[What is needed]: Return exactly the span that opens with the line containing "Definition safe_setup : res" and closes with the final line of the records, both included.

[Supplied entries]:
-------------------------

Lemma scheduler_plugins_safe name :
  gang ≠ GangSchedulerVolcano → PodGroupSafe (SchedulerPluginsControl name).
Proof using Type.
  intros Hg. split; simpl.
  - intros Φ ns n. leads_auto.
  - intros Φ ns n. leads_auto.
  - intros Φ [m sp ph|m sp] Hgr; simpl in *; [congruence|].
    eapply leads_bind; [apply keeps_try, safe_api; exact Hg|done|intros r _; leads_auto].
  - intros Φ [m sp ph|m sp] Hgr; simpl in *; [congruence|].
    eapply leads_bind; [apply keeps_try, safe_api; exact Hg|done|intros r _; leads_auto].
  - done.
Qed.
End gang.

(** ** The controller of main *)

(** What the schema of a type asks of a valid KubeCluster, and needs of a ready one. *)
Definition admits_of `{K : K8s} (t : ClusterType) : KubeCluster → Prop :=
  if decide (t = Pbspro.ClusterSchemaKind) then pbs_admits else λ _, True.
Definition needs_of `{K : K8s} (t : ClusterType) : gmap string (option ReplicaSpec) → Prop :=
  if decide (t = Slurm.ClusterSchemaKind) then slurm_needs else λ _, True.

Section main.
Context {K : K8s} {KL : K8sLaws K} {QF : QuantityFormat} {QFL : QuantityFormatLaws QF}
  {ES : ExpStore} {SL : ExpStoreLaws ES} {AS : ApiServer} {RT : GoRuntime} {RTL : GoRuntimeLaws RT}
  {GR : GoRand}.
Context (valid : gmap string string → bool) (lister : string → option Z)
  (slurm_init pbs_init : string → res (list Container)) (fuel : nat).
Context (slurm_ok : ∀ a, slurm_init a ≠ Panic ∧ slurm_init a ≠ Ok [])
  (pbs_ok : ∀ a, pbs_init a ≠ Panic ∧ pbs_init a ≠ Ok []).

(** The scheduler in use, for the value of the flag. *)
Definition gang_of (gangSchedulerName : string) : string :=
  if EqualFold gangSchedulerName GangSchedulerVolcano then GangSchedulerVolcano
  else gangSchedulerName.

Context {admissible : KubeCluster → Prop} (name : string)
  {SV : SafeServer admissible (pod_group_of (gang_of name))}.

Lemma supported_safe t s :
  SupportedClusterSchemaReconciler valid slurm_init pbs_init fuel !! t = Some s →
  SchemaSafe (admits_of t) (needs_of t) s.
Proof using KL QFL SL RTL slurm_ok pbs_ok.
  unfold SupportedClusterSchemaReconciler, admits_of, needs_of.
  intros [[<- <-]|[_ [<- <-]%lookup_singleton_Some]]%lookup_insert_Some.
  - rewrite decide_False, decide_True by done. by apply slurm_safe.
  - rewrite decide_True, decide_False by done. by apply pbs_safe.
Qed.

Lemma gang_parts :
  let cc := NewReconciler valid lister (gang_setup_of name) in
  cc = cc_set_Gang (cc_GangScheduling cc) (cc_PodGroupControl cc) (NewReconciler valid lister id) ∧
  (EnableGangScheduling cc = true →
     cc_GangScheduling cc = gang_of name ∧
     ∃ pg, cc_PodGroupControl cc = Some pg ∧ PodGroupSafe pg).
Proof using SV.
  clear QFL slurm_ok pbs_ok. intros cc. unfold cc, gang_setup_of, gang_of in *.
  destruct (EqualFold name GangSchedulerVolcano) eqn:E; [|case_decide as Hn]; (split; [done|]).
  - intros _. split; [done|]. eexists. split; [done|]. by apply volcano_safe with (gang := GangSchedulerVolcano) (SV := SV).
  - intros _. split; [done|]. eexists. split; [done|].
    apply scheduler_plugins_safe with (gang := name) (SV := SV). intros ->. by vm_compute in E.
  - done.
Qed.

Lemma NewReconciler_safe schemas :
  (∀ t s, schemas !! t = Some s → SchemaSafe (admits_of t) (needs_of t) s) →
  ControllerSafe admits_of needs_of
    (cc_set_Schemas schemas (NewReconciler valid lister (gang_setup_of name))).
Proof using KL SL RTL SV.
  clear QFL slurm_ok pbs_ok. intros Hs. destruct gang_parts as [Hcc Hgang]. rewrite Hcc.
  set (base := NewReconciler valid lister (gang_setup_of name)) in *.
  split; simpl.
  - intros. by apply safe_CreatePods.
  - intros. unfold RealPodControl_DeletePod. leads_auto.
  - intros. by apply safe_CreateServices.
  - intros. unfold RealServiceControl_DeleteService. leads_auto.
  - intros. apply safe_CreateConfigMap.
  - intros. unfold RealConfigMapControl_DeleteConfigMap. leads_auto.
  - apply Hgang.
  - intros a b c d e g g' Hen. destruct (Hgang Hen) as [Hg _]. rewrite Hg.
    unfold pgSpecFill. simpl.
    case_decide; destruct g; by intros [= <-].
  - exact Hs.
  - intros Φ. unfold GetPodsForCluster. leads_step. case_match; [by apply leads_fail|].
    eapply leads_bind; [apply keeps_api with (Q := λ l, ∀ p, p ∈ l → index_ok p); [exact I|]|done|].
    { intros s1 s2 l. apply sv_pods. }
    intros l Hl. apply leads_ret; [done|]. intros p [_ Hp]%list_elem_of_filter. by apply Hl.
  - intros Φ. unfold GetServicesForCluster. leads_step. case_match; [by apply leads_fail|].
    eapply leads_bind; [apply keeps_api with (Q := λ l, ∀ p, p ∈ l → index_ok p); [exact I|]|done|].
    { intros s1 s2 l. apply sv_services. }
    intros l Hl. by apply leads_ret.
  - intros Φ. unfold GetConfigMapForCluster. leads_auto.
  - intros Φ ns n. unfold GetClusterFromInformerCache. leads_auto.
  - intros Φ. unfold DeleteCluster, metrics_DeletedclustersCounterInc, inc_labels. leads_auto.
  - intros Φ. apply leads_UpdateClusterStatusInApiServer.
  - intros t s sp ts Ht.
    apply (safe_UpdateClusterStatus (admits := admits_of) (needs := needs_of) _ t s); [done|by apply Hs].
  - intros t c. apply safe_UpdateConfigMapInApiServer.
  - intros. by apply leads_ret.
Qed.
End main.

(** ** The system *)

Section system.
Context {K : K8s} {KL : K8sLaws K} {QF : QuantityFormat} {QFL : QuantityFormatLaws QF}
  {ES : ExpStore} {SL : ExpStoreLaws ES} {AS : ApiServer} {RT : GoRuntime} {RTL : GoRuntimeLaws RT}
  {GR : GoRand}.

(** A state the operator can be in: the labels, pod groups and KubeClusters of the
    server are in order, and the expectations are those that calls led to. *)
Definition sys_ok {admissible group} {SV : SafeServer admissible group} (w : World) : Prop :=
  sv_ok (w_srv w) ∧ exp_ok w.

Section steps.
Context {group : PodGroup → Prop} {admits : ClusterType → KubeCluster → Prop}
  {needs : ClusterType → gmap string (option ReplicaSpec) → Prop} (cc : ClusterController).
Context {SV : SafeServer (acceptable (admits := admits) cc) group} {CS : ControllerSpec cc}
  {CF : ControllerSafe admits needs cc}.

Lemma sys_ok_inv w : sys_ok w ↔ inv anything w.
Proof using Type. split; [by intros [? ?]|by intros [? ? _]]. Qed.

Lemma leads_sys_ok {A} (m : M A) :
  leads anything anything anything m (λ _, True) → ∀ w, sys_ok w → sys_ok (m w).1 ∧ (m w).2 ≠ Panic.
Proof using Type.
  intros Hm w Hw%sys_ok_inv. specialize (Hm w Hw). rewrite sys_ok_inv.
  destruct (m w) as [w' [a|e|]]; [by destruct Hm|done|done].
Qed.

Lemma leads_no_panic {A} (m : M A) w :
  leads anything anything anything m (λ _, True) → sys_ok w → (m w).2 ≠ Panic.
Proof using Type. intros Hm Hw. by apply leads_sys_ok. Qed.

Lemma step_sys_ok w w' : sys_step (safe_call group) cc w w' → sys_ok w → sys_ok w'.
Proof using KL SL RTL CS CF.
  intros Hstep Hw. destruct Hstep as [ns name w|wt o w|wt o o' w|wt o w|k w|A q w Hq|w].
  - apply leads_sys_ok; [apply (leads_Reconcile (needs := needs) cc)|done].
  - apply leads_sys_ok; [apply safe_on_create|done].
  - apply leads_sys_ok; [by eapply safe_on_update|done].
  - apply leads_sys_ok; [apply safe_on_delete|done].
  - apply leads_sys_ok; [apply safe_onOwnerCreateFunc|done].
  - destruct Hw as [Hs He]. split; [by apply sv_serve|exact He].
  - destruct Hw as [Hs He]. split; [done|]. intros s. exists []. simpl. by rewrite lookup_empty.
Qed.

Lemma steps_sys_ok w w' : rtc (sys_step (safe_call group) cc) w w' → sys_ok w → sys_ok w'.
Proof using KL SL RTL CS CF.
  induction 1 as [w|w w1 w2 Hstep _ IH]; [done|]. intros Hw. by eapply IH, step_sys_ok.
Qed.
End steps.

Lemma exp_ok_empty w : w_exp w = ∅ → exp_ok w.
Proof using Type. intros Hw s. exists []. by rewrite Hw, lookup_empty. Qed.


Lemma setup_safe valid lister slurm_init pbs_init fuel kinds es gang cc
    {SV : SafeServer (acceptable (admits := admits_of) cc) (pod_group_of (gang_of gang))} :
  (∀ a, slurm_init a ≠ Panic ∧ slurm_init a ≠ Ok []) →
  (∀ a, pbs_init a ≠ Panic ∧ pbs_init a ≠ Ok []) →
  setupController valid lister slurm_init pbs_init fuel kinds es gang = Ok cc →
  ControllerSpec cc ∧ ControllerSafe admits_of needs_of cc.
Proof.
  intros Hslurm Hpbs Hcc.
  destruct (setup_shape valid lister slurm_init pbs_init fuel kinds es gang cc Hcc) as (m & Heq & Hm).
  split; rewrite Heq in *.
  - apply NewReconciler_spec; [apply gang_setup_of_ok|].
    intros t s Hs. by eapply supported_spec, Hm.
  - apply NewReconciler_safe. intros t s Hs. by eapply supported_safe, Hm.
Qed.

End system.

(** ** A server in memory that keeps its promises *)

Module SampleSafety.
Import Sample MemServer SampleSlurm.

(** The seconds of the clock, and a source of zeros. *)
#[export] Instance rand : GoRand := {|
  rand_Intn seed n := (seed / 1000000000) mod n; src_Int63 _ := 0 |}.

Definition fuel : nat := 5000.

#[export] Instance quantity_laws : QuantityFormatLaws (K := K8s_example) quantity_format.
Proof.
  split; [|by eexists]. intros q. unfold q_ParseQuantity, q_String. simpl.
  case_decide; [by eexists|]. exists q. apply parse_signed_Itoa.
Qed.

Section server.
Context (group : PodGroup → Prop) (cc : ClusterController).

Notation acceptable_cc := (acceptable (admits := admits_of) cc).

Record mem_safe (s : state) : Prop := {
  ms_pods : map_Forall (λ _ p, index_ok p) (m_pods s);
  ms_services : map_Forall (λ _ v, index_ok v) (m_services s);
  ms_clusters : map_Forall (λ _ k, acceptable_cc k) (m_clusters s);
  ms_podgroups : map_Forall (λ _ g, group g) (m_podgroups s)
}.

Lemma select_from {A} `{HasMeta A} ns sel (m : gmap string A) (P : A → Prop) x :
  map_Forall (λ _ a, P a) m → x ∈ select ns sel m → P x.
Proof.
  intros Hm [_ Hx]%list_elem_of_filter. apply list_elem_of_fmap in Hx as ([k a] & -> & Hx).
  apply elem_of_map_to_list in Hx. by eapply Hm.
Qed.

Lemma acceptable_status k st : acceptable_cc k → acceptable_cc (KubeCluster_set_Status st k).
Proof.
  intros [H1 H2 H3]. split; [done| |done]. revert H2. unfold admits_of. simpl. by case_decide.
Qed.

Lemma mem_safe_serve {A} (q : ApiReq A) s :
  mem_safe s → safe_call group (Call q) → mem_safe (serve_mem q s).1.
Proof.
  intros [Hp Hv Hk Hg] Hq.
  destruct q; simpl in *; unfold create, update, remove; repeat case_match; try (split; done);
    split; simpl; try done; try (by apply map_Forall_delete); try (apply map_Forall_insert_2; [|done]); try done.
  apply acceptable_status. by eapply Hk.
Qed.

Program Definition mem_server : SafeServer acceptable_cc group := {|
  sv_ok := mem_safe; sv_serve A q s := mem_safe_serve q s |}.
Next Obligation.
  intros ns n s s' k Hs [= _ Hk]. unfold get in Hk. case_match eqn:E; [|done].
  injection Hk as <-. exact (ms_clusters _ Hs _ _ E).
Qed.
Next Obligation. intros ns sel s s' l Hs [= _ <-] p. apply select_from, Hs. Qed.
Next Obligation. intros ns sel s s' l Hs [= _ <-] p. apply select_from, Hs. Qed.
Next Obligation.
  intros ns n s s' g Hs [= _ Hg]. unfold get in Hg. case_match eqn:E; [|done].
  injection Hg as <-. exact (ms_podgroups _ Hs _ _ E).
Qed.

Lemma sample_mem_safe :
  is_Some (GetSchemaReconciler cc "slurm") → mem_safe (w_srv (world ∅)).
Proof.
  intros Hs. split; simpl; [apply map_Forall_empty..| |apply map_Forall_empty].
  apply map_Forall_singleton. split; [done|done|].
  unfold cluster. simpl. intros rt spec n [[_ [= <-]]|[_ [_ [= <-]]%lookup_singleton_Some]]%lookup_insert_Some;
    [done|]. intros [= <-]. lia.
Qed.
End server.
End SampleSafety.

Section safety_witnesses.
Import Sample MemServer SampleSlurm SampleSafety SampleTemplates.
#[local] Existing Instance gmap_ExpStore_laws.

Definition generator : initContainerGenerator :=
  getInitContainerGenerator SlurmInit.initContainerTemplate (λ _, None) SlurmInit.config None.

Lemma generator_gives : gives_containers generator.
Proof. done. Qed.

Definition safe_setup : res ClusterController :=
  setupController (λ _, true) (λ _, None) (GetInitContainer generator) (GetInitContainer generator) fuel
    ["slurm"; "pbspro"] [] "".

-------------------------

[The completed task]:
Definition safe_setup : res ClusterController :=
  setupController (λ _, true) (λ _, None) (GetInitContainer generator) (GetInitContainer generator) fuel
    ["slurm"; "pbspro"] [] "".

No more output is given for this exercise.